REQUIRED ACTION
Output the data below exactly.

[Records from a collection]
= Beginning of Section =
(** [maxsplit] is [None] for an unbounded split; [skip] counts the
    characters of the current separator still to be consumed. *)
Fixpoint split_go (sep : str) (maxsplit : option nat) (skip : nat) (s : str)
  : list str :=
  match s with
  | [] => [[]]
  | c :: t =>
      match skip with
      | S k => split_go sep maxsplit k t
      | O =>
          if may_split maxsplit && starts_with sep s
          then [] :: split_go sep (option_map pred maxsplit) (pred (length sep)) t
          else push c (split_go sep maxsplit 0 t)
      end
  end.

(** [s.split(sep, maxsplit)]; an empty separator raises [ValueError]. *)
Definition str_split (sep : str) (maxsplit : option nat) (s : str)
  : result (list str) :=
  match sep with
  | [] => Raise (ValueError (lit "empty separator"))
  | _ :: _ => Ok (split_go sep maxsplit 0 s)
  end.

(** ** Values handed to the report functions

    Worker outputs are strings, or objects such as a [Task] that print as
    [repr] under [str()] and may offer a [result()] method. *)

Inductive value :=
| VStr (s : str)
| VObj (repr : str) (result_method : option value).

(** [str(v)] *)
Definition py_str (v : value) : str :=
  match v with
  | VStr s => s
  | VObj repr _ => repr
  end.

(** [bool(v)]: an empty string is falsy, an object is truthy. *)
Definition truthy (v : value) : bool :=
  match v with
  | VStr s => negb (is_nil s)
  | VObj _ _ => true
  end.

(** ** The written document (python-docx) *)

Inductive block :=
| Heading (text : str) (level : nat)
| Paragraph (text : str).

Definition document := list block.

Definition add_heading (doc : document) (text : str) (level : nat) : document :=
  doc ++ [Heading text level].

Definition add_paragraph (doc : document) (text : str) : document :=
  doc ++ [Paragraph text].

(** ** main.py *)

Definition NO_OUTPUT : str := lit "No output available".

Definition prepare_inputs (file_path : value) (code_content : value)
    (agent_outputs : dict value) : dict value :=
  [ (lit "code_to_analyze", code_content);
    (lit "file_name", VStr (py_str file_path));
    (lit "code_analysis_output",
      dict_get_default agent_outputs (lit "code_analysis_output") (VStr NO_OUTPUT));
    (lit "security_analysis_output",
      dict_get_default agent_outputs (lit "security_analysis_output") (VStr NO_OUTPUT));
    (lit "performance_analysis_output",
      dict_get_default agent_outputs (lit "performance_analysis_output") (VStr NO_OUTPUT));
    (lit "code_test_coverage",
      dict_get_default agent_outputs (lit "code_test_output") (VStr NO_OUTPUT));
    (lit "best_practices_output",
      dict_get_default agent_outputs (lit "best_practices_output") (VStr NO_OUTPUT)) ].

Definition clean_text (text : value) : str :=
  let text := py_str text in
  let text := re_sub [One (N.eqb BSL); One (N.eqb LOW_N)] [SP] text in
  let text := re_sub [One (N.eqb BSL); One (N.eqb LOW_T)] [SP; SP; SP; SP] text in
  let text := re_sub [Many (N.eqb NL)] [NL] text in
  let text := str_replace [CR] [] text in
  strip text.

(** [f"File: {inputs.get('file_name')}"]: an absent key formats as [None]. *)
Definition file_line (inputs : dict value) : str :=
  lit "File: " ++
  match dict_get inputs (lit "file_name") with
  | Some v => py_str v
  | None => lit "None"
  end.

(** [if hasattr(v, 'result'): v = v.result()] *)
Definition take_result (v : value) : value :=
  match v with
  | VObj _ (Some r) => r
  | _ => v
  end.

(** The document [generate_docx_report] saves at [docx_file_path]. *)
Definition generate_docx_report (inputs : dict value) : document :=
  let doc : document := [] in
  let doc := add_heading doc (lit "Generated Report") 0 in
  let doc := add_paragraph doc (file_line inputs) in
  let doc := add_heading doc (lit "Code Analysis Output") 1 in
  let code_analysis :=
    dict_get_default inputs (lit "code_analysis_output") (VStr NO_OUTPUT) in
  let code_analysis := take_result code_analysis in
  let doc := add_paragraph doc (clean_text code_analysis) in
  let doc := add_heading doc (lit "Security Analysis Output") 1 in
  let doc := add_paragraph doc (clean_text
    (dict_get_default inputs (lit "security_analysis_output") (VStr NO_OUTPUT))) in
  let doc := add_heading doc (lit "Performance Analysis Output") 1 in
  let doc := add_paragraph doc (clean_text
    (dict_get_default inputs (lit "performance_analysis_output") (VStr NO_OUTPUT))) in
  let doc := add_heading doc (lit "Architecture Analysis Output") 1 in
  let doc := add_paragraph doc (clean_text
    (dict_get_default inputs (lit "code_test_output") (VStr NO_OUTPUT))) in
  let doc := add_heading doc (lit "Best Practices Output") 1 in
  let doc := add_paragraph doc (clean_text
    (dict_get_default inputs (lit "best_practices_output") (VStr NO_OUTPUT))) in
  doc.

(** ** pathlib: [Path(p).stem] on a POSIX path

    The final component is the last part of [p] between slashes that is
    neither empty nor a single dot; the stem cuts it at its last dot unless
    that dot is its first or last character. *)

Definition path_parts (p : str) : list str :=
  filter (fun x => negb (is_nil x) && negb (str_eqb x [DOT]))
         (split_go [SLASH] None 0 p).

Definition path_name (p : str) : str := last (path_parts p) [].

(** [s.rfind(c)], counting from [i]; [None] stands for [-1]. *)
Fixpoint rfind_from (c : char) (i : nat) (s : str) : option nat :=
  match s with
  | [] => None
  | x :: t =>
      match rfind_from c (S i) t with
      | Some j => Some j
      | None => if (x =? c)%N then Some i else None
      end
  end.

Definition path_stem (p : str) : str :=
  let name := path_name p in
  match rfind_from DOT 0 name with
  | Some i =>
      if (0 <? i) && (i <? length name - 1) then firstn i name else name
  | None => name
  end.

(** ** crew.py: [Codesystem.save_report] *)

Definition ascii_alnum (c : char) : bool :=
  ((48 <=? c) && (c <=? 57) || (65 <=? c) && (c <=? 90)
   || (97 <=? c) && (c <=? 122))%N.

Section SaveReport.

(** The alphanumeric property of the Unicode database beyond ASCII, which
    [\w] consults on [str] patterns. *)
Variable unicode_alnum : char -> bool.

Definition isalnum (c : char) : bool :=
  if (c <? 128)%N then ascii_alnum c else unicode_alnum c.

(** [\w] *)
Definition is_word (c : char) : bool := isalnum c || (c =? UNDERSCORE)%N.

(** [[^\w\-_]] *)
Definition invalid_char (c : char) : bool :=
  negb (is_word c || (c =? HYPHEN)%N || (c =? UNDERSCORE)%N).

(** The name of the file under [output_dir]; [timestamp] is
    [datetime.now().strftime("%Y%m%d_%H%M%S")]. *)
Definition docx_name (filename_base : str) (file_name : option str)
    (timestamp : str) : str :=
  match file_name with
  | Some ((_ :: _) as file_name) =>
      let base_name := path_stem file_name in
      let base_name := re_sub [One invalid_char] [UNDERSCORE] base_name in
      base_name ++ lit "_analysis_" ++ timestamp ++ lit ".docx"
  | _ => filename_base ++ lit "_" ++ timestamp ++ lit ".docx"
  end.

(** The body of the loop over [sections[1:]]. *)
Definition add_section (doc : document) (section : str) : result document :=
  if is_nil (strip section) then Ok doc
  else
    lines <- str_split [NL] (Some 1) section ;;
    match lines with
    | title :: rest =>
        let doc := add_heading doc title 1 in
        match rest with
        | body :: _ => Ok (add_paragraph doc body)
        | [] => Ok doc
        end
    | [] => Ok doc
    end.

(** Returns the file name and the document saved under it. *)
Definition save_report (content : str) (filename_base : str)
    (file_name : option str) (timestamp : str) : result (str * document) :=
  let docx_path := docx_name filename_base file_name timestamp in
  let doc : document := [] in
  let doc := add_heading doc (lit "Code Analysis Report") 0 in
  sections <- str_split (NL :: lit "# ") None content ;;
  let doc := add_paragraph doc (hd [] sections) in
  doc <- for_each add_section (tl sections) doc ;;
  Ok (docx_path, doc).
= End of Section =
SOLUTION TO THE PROBLEM
(** [maxsplit] is [None] for an unbounded split; [skip] counts the
    characters of the current separator still to be consumed. *)
Fixpoint split_go (sep : str) (maxsplit : option nat) (skip : nat) (s : str)
  : list str :=
  match s with
  | [] => [[]]
  | c :: t =>
      match skip with
      | S k => split_go sep maxsplit k t
      | O =>
          if may_split maxsplit && starts_with sep s
          then [] :: split_go sep (option_map pred maxsplit) (pred (length sep)) t
          else push c (split_go sep maxsplit 0 t)
      end
  end.

(** [s.split(sep, maxsplit)]; an empty separator raises [ValueError]. *)
Definition str_split (sep : str) (maxsplit : option nat) (s : str)
  : result (list str) :=
  match sep with
  | [] => Raise (ValueError (lit "empty separator"))
  | _ :: _ => Ok (split_go sep maxsplit 0 s)
  end.

(** ** Values handed to the report functions

    Worker outputs are strings, or objects such as a [Task] that print as
    [repr] under [str()] and may offer a [result()] method. *)

Inductive value :=
| VStr (s : str)
| VObj (repr : str) (result_method : option value).

(** [str(v)] *)
Definition py_str (v : value) : str :=
  match v with
  | VStr s => s
  | VObj repr _ => repr
  end.

(** [bool(v)]: an empty string is falsy, an object is truthy. *)
Definition truthy (v : value) : bool :=
  match v with
  | VStr s => negb (is_nil s)
  | VObj _ _ => true
  end.

(** ** The written document (python-docx) *)

Inductive block :=
| Heading (text : str) (level : nat)
| Paragraph (text : str).

Definition document := list block.

Definition add_heading (doc : document) (text : str) (level : nat) : document :=
  doc ++ [Heading text level].

Definition add_paragraph (doc : document) (text : str) : document :=
  doc ++ [Paragraph text].

(** ** main.py *)

Definition NO_OUTPUT : str := lit "No output available".

Definition prepare_inputs (file_path : value) (code_content : value)
    (agent_outputs : dict value) : dict value :=
  [ (lit "code_to_analyze", code_content);
    (lit "file_name", VStr (py_str file_path));
    (lit "code_analysis_output",
      dict_get_default agent_outputs (lit "code_analysis_output") (VStr NO_OUTPUT));
    (lit "security_analysis_output",
      dict_get_default agent_outputs (lit "security_analysis_output") (VStr NO_OUTPUT));
    (lit "performance_analysis_output",
      dict_get_default agent_outputs (lit "performance_analysis_output") (VStr NO_OUTPUT));
    (lit "code_test_coverage",
      dict_get_default agent_outputs (lit "code_test_output") (VStr NO_OUTPUT));
    (lit "best_practices_output",
      dict_get_default agent_outputs (lit "best_practices_output") (VStr NO_OUTPUT)) ].

Definition clean_text (text : value) : str :=
  let text := py_str text in
  let text := re_sub [One (N.eqb BSL); One (N.eqb LOW_N)] [SP] text in
  let text := re_sub [One (N.eqb BSL); One (N.eqb LOW_T)] [SP; SP; SP; SP] text in
  let text := re_sub [Many (N.eqb NL)] [NL] text in
  let text := str_replace [CR] [] text in
  strip text.

(** [f"File: {inputs.get('file_name')}"]: an absent key formats as [None]. *)
Definition file_line (inputs : dict value) : str :=
  lit "File: " ++
  match dict_get inputs (lit "file_name") with
  | Some v => py_str v
  | None => lit "None"
  end.

(** [if hasattr(v, 'result'): v = v.result()] *)
Definition take_result (v : value) : value :=
  match v with
  | VObj _ (Some r) => r
  | _ => v
  end.

(** The document [generate_docx_report] saves at [docx_file_path]. *)
Definition generate_docx_report (inputs : dict value) : document :=
  let doc : document := [] in
  let doc := add_heading doc (lit "Generated Report") 0 in
  let doc := add_paragraph doc (file_line inputs) in
  let doc := add_heading doc (lit "Code Analysis Output") 1 in
  let code_analysis :=
    dict_get_default inputs (lit "code_analysis_output") (VStr NO_OUTPUT) in
  let code_analysis := take_result code_analysis in
  let doc := add_paragraph doc (clean_text code_analysis) in
  let doc := add_heading doc (lit "Security Analysis Output") 1 in
  let doc := add_paragraph doc (clean_text
    (dict_get_default inputs (lit "security_analysis_output") (VStr NO_OUTPUT))) in
  let doc := add_heading doc (lit "Performance Analysis Output") 1 in
  let doc := add_paragraph doc (clean_text
    (dict_get_default inputs (lit "performance_analysis_output") (VStr NO_OUTPUT))) in
  let doc := add_heading doc (lit "Architecture Analysis Output") 1 in
  let doc := add_paragraph doc (clean_text
    (dict_get_default inputs (lit "code_test_output") (VStr NO_OUTPUT))) in
  let doc := add_heading doc (lit "Best Practices Output") 1 in
  let doc := add_paragraph doc (clean_text
    (dict_get_default inputs (lit "best_practices_output") (VStr NO_OUTPUT))) in
  doc.

(** ** pathlib: [Path(p).stem] on a POSIX path

    The final component is the last part of [p] between slashes that is
    neither empty nor a single dot; the stem cuts it at its last dot unless
    that dot is its first or last character. *)

Definition path_parts (p : str) : list str :=
  filter (fun x => negb (is_nil x) && negb (str_eqb x [DOT]))
         (split_go [SLASH] None 0 p).

Definition path_name (p : str) : str := last (path_parts p) [].

(** [s.rfind(c)], counting from [i]; [None] stands for [-1]. *)
Fixpoint rfind_from (c : char) (i : nat) (s : str) : option nat :=
  match s with
  | [] => None
  | x :: t =>
      match rfind_from c (S i) t with
      | Some j => Some j
      | None => if (x =? c)%N then Some i else None
      end
  end.

Definition path_stem (p : str) : str :=
  let name := path_name p in
  match rfind_from DOT 0 name with
  | Some i =>
      if (0 <? i) && (i <? length name - 1) then firstn i name else name
  | None => name
  end.

(** ** crew.py: [Codesystem.save_report] *)

Definition ascii_alnum (c : char) : bool :=
  ((48 <=? c) && (c <=? 57) || (65 <=? c) && (c <=? 90)
   || (97 <=? c) && (c <=? 122))%N.

Section SaveReport.

(** The alphanumeric property of the Unicode database beyond ASCII, which
    [\w] consults on [str] patterns. *)
Variable unicode_alnum : char -> bool.

Definition isalnum (c : char) : bool :=
  if (c <? 128)%N then ascii_alnum c else unicode_alnum c.

(** [\w] *)
Definition is_word (c : char) : bool := isalnum c || (c =? UNDERSCORE)%N.

(** [[^\w\-_]] *)
Definition invalid_char (c : char) : bool :=
  negb (is_word c || (c =? HYPHEN)%N || (c =? UNDERSCORE)%N).

(** The name of the file under [output_dir]; [timestamp] is
    [datetime.now().strftime("%Y%m%d_%H%M%S")]. *)
Definition docx_name (filename_base : str) (file_name : option str)
    (timestamp : str) : str :=
  match file_name with
  | Some ((_ :: _) as file_name) =>
      let base_name := path_stem file_name in
      let base_name := re_sub [One invalid_char] [UNDERSCORE] base_name in
      base_name ++ lit "_analysis_" ++ timestamp ++ lit ".docx"
  | _ => filename_base ++ lit "_" ++ timestamp ++ lit ".docx"
  end.

(** The body of the loop over [sections[1:]]. *)
Definition add_section (doc : document) (section : str) : result document :=
  if is_nil (strip section) then Ok doc
  else
    lines <- str_split [NL] (Some 1) section ;;
    match lines with
    | title :: rest =>
        let doc := add_heading doc title 1 in
        match rest with
        | body :: _ => Ok (add_paragraph doc body)
        | [] => Ok doc
        end
    | [] => Ok doc
    end.

(** Returns the file name and the document saved under it. *)
Definition save_report (content : str) (filename_base : str)
    (file_name : option str) (timestamp : str) : result (str * document) :=
  let docx_path := docx_name filename_base file_name timestamp in
  let doc : document := [] in
  let doc := add_heading doc (lit "Code Analysis Report") 0 in
  sections <- str_split (NL :: lit "# ") None content ;;
  let doc := add_paragraph doc (hd [] sections) in
  doc <- for_each add_section (tl sections) doc ;;
  Ok (docx_path, doc).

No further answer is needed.